English teacher Samuel Isaiah made Malaysians proud when he was named among the shortlisted candidates for the prestigious Global Teacher Prize 2020. Ahead of the winner being announced on Dec 3, he talks to Petrina Fernandez about his unorthodox methods to engage with his Orang Asli students and the challenges he faced in giving them a solid education.
Samuel Isaiah is no stranger to being in the hot seat. In recent days, he has been contacted by many reporters for comment on his making it into the shortlist for the Global Teacher Prize 2020, dubbed the Nobel Prize of the teaching fraternity. The prestigious US$1 million (RM4.4 million) reward by The Varkey Foundation is presented annually to an exceptional teacher who has made an outstanding contribution to his or her profession.
This is not the first time Samuel is fielding questions from reporters, or receiving recognition. There had been a small but steady stream of coverage on his work at SK Runchang in Muadzam Shah, Pahang, where the Kuantan-born teacher was using unorthodox teaching methods that seemed to pay off.

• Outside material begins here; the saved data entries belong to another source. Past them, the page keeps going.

(* ===== verification/FileSystem.v ===== *)
(** * The filesystem interface

    Models [src/kernel/src/fs/mod.rs]: the error type, file handles and the
    [FileSystem] trait as a class of state-passing operations.  A file handle
    [FileHandle(u32)] is its [u32]. *)

From S2P Require Import Prelude Text.

Inductive FsError : Type := FsNotFound | FsPermissionDenied | FsInvalidHandle.

#[export] Instance FsError_eq_dec : EqDecision FsError.
Proof. solve_decision. Defined.

(** The trait [FileSystem]. [read] takes the caller's buffer and returns the
    number of bytes read with the updated buffer; it is the one operation whose
    slice accesses could panic. *)
Class FileSystem (FS : Type) : Type := {
  fs_open : FS -> string -> Result Z FsError * FS;
  fs_open_at : FS -> Z -> string -> Result Z FsError * FS;
  fs_mkdir : FS -> string -> Result unit FsError * FS;
  fs_mkdir_at : FS -> Z -> string -> Result unit FsError * FS;
  fs_read : FS -> Z -> list byte -> Z -> Outcome (Result (Z * list byte) FsError);
  fs_size : FS -> Z -> Result Z FsError;
  fs_is_dir : FS -> Z -> bool;
  fs_close : FS -> Z -> FS;
}.

(** ** Abstract filesystems

    A filesystem seen from a directory: the file or directory each relative
    path names. *)
Inductive View : Type := VFile (content : list byte) | VDir.

#[export] Instance View_eq_dec : EqDecision View.
Proof. solve_decision. Defined.

Definition Tree : Type := list string -> option View.

Definition is_file (v : option View) : bool :=
  match v with Some (VFile _) => true | _ => false end.

(** Some proper prefix of the path is a file. *)
Definition blocked (T : Tree) (parts : list string) : bool :=
  existsb (fun k => is_file (T (take k parts))) (seq 0 (length parts)).

(** [add_file] on the abstract tree: creates the missing parents and replaces
    whatever the path named (with everything below it) by the file; nothing
    happens for an empty path or through a file. *)
Definition spec_add_file (T : Tree) (parts : list string) (content : list byte) : Tree :=
  if decide (parts = []) then T
  else if blocked T parts then T
  else fun q =>
    if decide (parts `prefix_of` q)
    then if decide (q = parts) then Some (VFile content) else None
    else if decide (q `prefix_of` parts) then Some VDir
    else T q.

(** [mkdir] on the abstract tree: the result it returns and the new tree. *)
Definition spec_mkdir (T : Tree) (parts : list string) : Result unit FsError :=
  if decide (parts = []) then Err FsPermissionDenied
  else match T (removelast parts) with
       | None => Err FsNotFound
       | Some (VFile _) => Err FsInvalidHandle
       | Some VDir =>
           match T parts with Some _ => Err FsPermissionDenied | None => Ok tt end
       end.

Definition spec_mkdir_tree (T : Tree) (parts : list string) : Tree :=
  match spec_mkdir T parts with
  | Ok _ => fun q => if decide (q = parts) then Some VDir else T q
  | Err _ => T
  end.
Lemma add_file_tree fs path content q :
  fs_wf fs ->
  fs_tree (RamFs_add_file fs path content) q =
    spec_add_file (fs_tree fs) (path_parts path) content q.
Proof.
  intros Hwf. unfold RamFs_add_file, spec_add_file.
  set (parts := path_parts path). set (T := fs_tree fs).
  destruct (last parts) as [x|] eqn:Hlast.
  2:{ apply last_None in Hlast. by rewrite decide_True. }
  pose proof (last_removelast _ _ Hlast) as Hsplit.
  set (pp := removelast parts) in *.
  assert (Hlen : length parts = S (length pp)) by (rewrite Hsplit, length_app; simpl; lia).
  rewrite (decide_False (P:=parts = [])) by (intros E; by rewrite E in Hlen).
  assert (Hc : Forall component pp).
  { pose proof (path_parts_component path) as Hc. fold parts in Hc. rewrite Hsplit in Hc.
    by apply Forall_app in Hc as []. }
  assert (Htake : forall k, (k <= length pp)%nat -> take k parts = take k pp).
  { intros k Hk. by rewrite Hsplit, take_app_le. }
  pose proof (add_file_dirs_spec fs (root fs) [] pp Hwf eq_refl Hc) as Hs.
  destruct (add_file_dirs fs (root fs) pp) as [[cur|] fs1].
  2:{ destruct Hs as (-> & k & Hk & Hf). simpl in Hf.
      rewrite (blocked_true _ _ k); [done|lia|]. rewrite Htake by lia. done. }
  destruct Hs as (Hg & Hw & Hk & Ht). simpl in Hw, Ht, Hk. fold T in Ht, Hk.
  pose proof (fs_wf_root_live _ (gr_wf _ _ Hg)) as Hr1.
  destruct (walk_live _ _ (fw_store _ (gr_wf _ _ Hg)) _ _ _ Hr1 Hw) as [n Hn].
  assert (Hpp : or_dir (T pp) = Some (view n)).
  { specialize (Ht pp). unfold with_dirs in Ht. rewrite decide_True in Ht by done.
    rewrite <- Ht. unfold fs_tree, tree. by rewrite Hw, Hn. }
  rewrite Hn. destruct n as [c|m].
  - assert (HT : T pp = Some (VFile c)) by (by destruct (T pp)).
    rewrite (blocked_true _ _ (length pp)); [|lia|rewrite Htake, firstn_all by lia; by rewrite HT].
    rewrite Ht. by eapply with_dirs_file.
  - assert (Hk' : forall k, (k <= length pp)%nat -> is_file (T (take k pp)) = false).
    { intros k Hle. destruct (decide (k < length pp)%nat); [by apply Hk|].
      rewrite firstn_all2 by lia. by destruct (T pp) as [[]|]. }
    rewrite blocked_false by (intros k Hlt; rewrite Htake by lia; apply Hk'; lia).
    pose proof (dir_insert_linked fs1 cur m x (File content) (gr_wf _ _ Hg) Hn (leaf_file _)
      (path_parts_last _ _ Hlast)) as Hlk.
    destruct (dir_insert fs1 cur m x (File content)) as [new fs2]; simpl in *.
    unfold fs_tree at 1. rewrite (lk_root _ _ _ _ _ _ Hlk).
    rewrite (linked_tree _ _ _ _ _ _ _ _ q (gr_wf _ _ Hg) Hlk Hr1 Hw), <- Hsplit.
    destruct (decide (parts `prefix_of` q)) as [|Hnp]; [done|].
    change (tree (nodes fs1) (root fs1) q) with (fs_tree fs1 q).
    rewrite Ht, (with_dirs_dirs T pp x q Hk'), <- Hsplit; [done|]. by rewrite <- Hsplit.
Qed.

(** ** Opening *)

Lemma insert_handle_wf fs h l nh nha :
  fs_wf fs -> is_Some (nodes fs !! l) -> fits 32 nh -> fits 32 nha ->
  fs_wf (insert_handle fs h l nh nha).
Proof.
  intros [] Hl ? ?. constructor; simpl; try done.
  intros h' l'. rewrite lookup_insert. case_decide; naive_solver.
Qed.

Lemma open_wf fs path : fs_wf fs -> fs_wf (RamFs_open fs path).2.
Proof.
  intros Hwf. unfold RamFs_open, RamFs_resolve_path.
  destruct (walk _ _ _) as [l|] eqn:E; [|done]. simpl.
  apply insert_handle_wf; [done| |apply wrap_range; lia|by destruct Hwf].
  eapply walk_live; [by destruct Hwf| |done]. auto with rust.
Qed.

Lemma open_at_wf fs base path : fs_wf fs -> fs_wf (RamFs_open_at fs base path).2.
Proof.
  intros Hwf. unfold RamFs_open_at. destruct (open_handles fs !! base) as [b|] eqn:Eb; [|done].
  destruct (walk _ _ _) as [l|] eqn:E; [|done]. simpl.
  apply insert_handle_wf; [done| |by destruct Hwf|apply wrap_range; lia].
  eapply walk_live; [by destruct Hwf| |done]. by eapply fw_handles.
Qed.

His dedication was equally admired and reciprocated — just as he drove 200km each weekday to get to the school, more than 100 of his students traversed that distance to witness and perform at his wedding in 2017. And last year, his efforts gained national appreciation when he was among the recipients of the Ministry of Education’s Superhero Teachers Award.
But the teacher is now a student again. Currently on sabbatical to pursue a two-year Master of Science in Educational Policy and Leadership at the State University of New York in Albany on a Fulbright scholarship, the 33-year-old flew back to Malaysia in June when Covid-19 reared its head and showed no signs of abating.